In Vitro Generation of Atrioventricular Heart Valve Neoscaffolds

Tissue engineering of cardiovascular structures represents a novel approach to improve clinical strategies in heart valve disease treatment. The aim of this study was to engineer decellularized atrioventricular heart valve neoscaffolds with an intact ultrastructure and to reseed them with umbilical cord-derived endothelial cells under physiological conditions in a bioreactor environment. Mitral (n = 38) and tricuspid (n = 36) valves were harvested from 40 hearts of German Landrace swine from a selected abattoir. Decellularization of atrioventricular heart valves was achieved by a detergent-based cell extraction protocol. Evaluation of the decellularization method was conducted with light microscopy and quantitative analysis of collagen and elastin content.
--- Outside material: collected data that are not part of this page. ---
(** [printexception(sMsg)] *)
Definition printexception (sMsg : string) : M unit :=
  write Stderr (COLBR ++ "Exception: " ++ sMsg ++ "!" ++ nl).

Definition nJust : nat := 30.

(** [CConfig.PrintConfig] *)
Definition PrintConfig : M unit :=
  print_empty ;;
  d <- get_dict ;;
  for_each (keys d)
    (fun sKey => v <- get_item sKey ;; print (rjust nJust sKey ++ " : " ++ str v)) ;;
  print_empty.

(** The name handed to [Get] inside an f-string: [None] prints as None. *)
Definition fmt_name (sName : option string) : string :=
  match sName with
  | None => "None"
  | Some s => s
  end.

(** [(sName is None) or (sName not in self.__dictConfig)] *)
Definition name_unknown (sName : option string) (d : dict) : bool :=
  match sName with
  | None => true
  | Some k => negb (dict_mem k d)
  end.

(** [self.__dictConfig[sName]] for the argument of [Get] *)
Definition get_item_named (sName : option string) : M value :=
  match sName with
  | Some k => get_item k
  | None => raise (PyExn "KeyError" "None")
  end.

(** [CConfig.Get]; the result is [VNone] for Python's [None]. *)
Definition Get (sName : option string) : M value :=
  d <- get_dict ;;
  if name_unknown sName d then
    print_empty ;;
    printerror ("Error: Configuration parameter '" ++ fmt_name sName ++ "' not existing!") ;;
    print "Use instead one of:" ;;
    PrintConfig ;;
    ret VNone
  else get_item_named sName.

(** [try: m except Exception as ex: handler ex] *)
Definition try_except {A} (m : M A) (handler : exn -> M A) : M A :=
  fun w =>
    match m w with
    | (Returned a, w') => (Returned a, w')
    | (Raised e, w') => handler e w'
    end.

(** A call into the host that returns or raises. *)
Definition call_host {A} (o : outcome A) : M A := fun w => (o, w).

(** [self.__dictConfig[key] = os.path.normpath(self.__sReferencePath + suffix)] *)
Definition set_reference_item (h : Host) (key suffix : string) : M unit :=
  ref <- get_reference_path ;;
  set_item key (VStr (normpath h (ref ++ suffix))).

(** [__InitConfig], from the test of [sLaTeXInterpreter] (line 154) to the
    end; the arguments are the local variables the platform branch has
    set. *)
Definition InitConfig_tail (h : Host) (sOSName sPlatformSystem sPython : string)
    (SPHINXBUILD sLaTeXInterpreter sInstalledPackageFolder
     sInstalledPackageDocFolder : string) : M (bool * string) :=
  let sLaTeXInterpreter :=
    if negb (isfile h sLaTeXInterpreter) then VNone else VStr sLaTeXInterpreter in
  if negb (isfile h SPHINXBUILD) then
    ret (false, "Missing Sphinx '" ++ SPHINXBUILD ++ "'")
  else
    set_item "SPHINXBUILD" (VStr SPHINXBUILD) ;;
    set_item "sPython" (VStr sPython) ;;
    set_item "sLaTeXInterpreter" sLaTeXInterpreter ;;
    set_item "sInstalledPackageFolder" (VStr sInstalledPackageFolder) ;;
    set_item "sInstalledPackageDocFolder" (VStr sInstalledPackageDocFolder) ;;
    set_reference_item h "sDocumentationBuilder" "/sphinx-makeall.py" ;;
    ref <- get_reference_path ;;
    let SOURCEDIR := normpath h (ref ++ "/doc") in
    set_item "SOURCEDIR" (VStr SOURCEDIR) ;;
    let BUILDDIR := normpath h (SOURCEDIR ++ "/_build") in
    set_item "BUILDDIR" (VStr BUILDDIR) ;;
    let sHTMLOutputFolder := normpath h (BUILDDIR ++ "/html") in
    set_item "sHTMLOutputFolder" (VStr sHTMLOutputFolder) ;;
    set_reference_item h "sReadMe_rst" "/README.rst" ;;
    set_reference_item h "sReadMe_md" "/README.md" ;;
    set_reference_item h "sSetupBuildFolder" "/build" ;;
    set_reference_item h "sSetupBuildLibFolder" "/build/lib" ;;
    pkg <- get_item_str "sPackageName" ;;
    set_reference_item h "sSetupBuildLibDocFolder" ("/build/lib/" ++ pkg ++ "_doc") ;;
    set_reference_item h "sSetupDistFolder" "/dist" ;;
    pkg' <- get_item_str "sPackageName" ;;
    set_reference_item h "sEggInfoFolder" ("/" ++ pkg' ++ ".egg-info") ;;
    print_empty ;;
    print ("Running under " ++ sPlatformSystem ++ " (" ++ sOSName ++ ")") ;;
    PrintConfig ;;
    ret (true, "Repository setup done").

(** [CConfig.__InitConfig] *)
Definition InitConfig (h : Host) : M (bool * string) :=
  let sOSName := os_name h in
  let sPlatformSystem := platform_system h in
  let sPythonPath := dirname h (sys_executable h) in
  let sPython := sys_executable h in
  let sPythonVersion := sys_version h in
  early <- try_except
             (p <- call_host (get_pandoc_path h) ;;
              set_item "sPandoc" (VStr p) ;;
              ret None)
             (fun ex => ret (Some (false, str_exn ex))) ;;
  match early with
  | Some r => ret r
  | None =>
      if String.eqb sPlatformSystem "Windows" then
        pkg <- get_item_str "sPackageName" ;;
        pkg' <- get_item_str "sPackageName" ;;
        InitConfig_tail h sOSName sPlatformSystem sPython
          (sPythonPath ++ "/Scripts/sphinx-build.exe")
          (normpath h (expandvars h "%ROBOTLATEXPATH%/miktex/bin/x64/pdflatex.exe"))
          (sPythonPath ++ "/Lib/site-packages/" ++ pkg)
          (sPythonPath ++ "/Lib/site-packages/" ++ pkg' ++ "_doc")
      else if String.eqb sPlatformSystem "Linux" then
        pkg <- get_item_str "sPackageName" ;;
        pkg' <- get_item_str "sPackageName" ;;
        InitConfig_tail h sOSName sPlatformSystem sPython
          (sPythonPath ++ "/sphinx-build")
          (normpath h (expandvars h "${ROBOTLATEXPATH}/miktex/bin/x64/pdflatex"))
          (sPythonPath ++ "/../lib/python3.9/site-packages/" ++ pkg)
          (sPythonPath ++ "/../lib/python3.9/site-packages/" ++ pkg' ++ "_doc")
      else
        ret (false,
             "Operating system " ++ sPlatformSystem ++ " (" ++ sOSName ++ ") not supported")
  end.

(** [self.__dictConfig = {}] *)
Definition new_dict : M unit :=
  fun w => (Returned tt, mkWorld (mkInstance [] (sReferencePath (self w))) (out w)).

(** [self.__sReferencePath = p] *)
Definition set_reference_path (p : string) : M unit :=
  fun w => (Returned tt, mkWorld (mkInstance (dictConfig (self w)) p) (out w)).

(** [CConfig.__init__] *)
Definition init (h : Host) (sReferencePath : string) : M unit :=
  new_dict ;;
  set_reference_path (normpath h (abspath h sReferencePath)) ;;
  ref <- get_reference_path ;;
  set_item "sReferencePath" (VStr ref) ;;
  set_item "sPackageName" (VStr "RobotResults2DB") ;;
  set_item "sVersion" (VStr "1.0.0") ;;
  set_item "sAuthor" (VStr "Tran Duy Ngoan") ;;
  set_item "sAuthorEMail" (VStr "Ngoan.TranDuy@vn.bosch.com") ;;
  set_item "sDescription"
    (VStr "Package for importing robot result(s) to TestResultWebApp database") ;;
  set_item "sLongDescriptionContentType" (VStr "text/markdown") ;;
  set_item "sURL"
    (VStr "https://github.com/test-fullautomation/robotframework-testresultwebapptool") ;;
  set_item "sProgrammingLanguage" (VStr "Programming Language :: Python :: 3") ;;
  set_item "sLicence" (VStr "License :: OSI Approved :: Apache Software License") ;;
  set_item "sOperatingSystem" (VStr "Operating System :: OS Independent") ;;
  set_item "sPythonRequires" (VStr ">=3.0") ;;
  set_item "sDevelopmentStatus" (VStr "Development Status :: 4 - Beta") ;;
  set_item "sIntendedAudience" (VStr "Intended Audience :: Developers") ;;
  set_item "sTopic" (VStr "Topic :: Software Development") ;;
  set_item "arInstallRequires" (VList ["sphinx"; "pypandoc"; "colorama"]) ;;
  r <- InitConfig h ;;
  let (bSuccess, sResult) := r in
  if negb (Bool.eqb bSuccess true) then raise (PyExn "Exception" sResult)
  else
    print (COLBG ++ sResult) ;;
    print_empty.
The presence of residual DNA within the decellularized atrioventricular heart valves was determined with spectrophotometric quantification. The described decellularization regime produced full removal of native cells while maintaining the mechanical stability and the quantitative composition of the atrioventricular heart valve neoscaffolds. The surface of the xenogeneic matrix could be successfully reseeded with in vitroexpanded human umbilical cord-derived endothelial cells under physiological flow conditions. After complete decellularization with the detergent-based protocol described here, physiological reseeding of the xenogeneic neoscaffolds resulted in the formation of a confluent layer of human umbilical cord-derived endothelial cells. These results warrant further research toward the generation of atrioventricular heart valve neoscaffolds on the basis of decellularized xenogeneic tissue.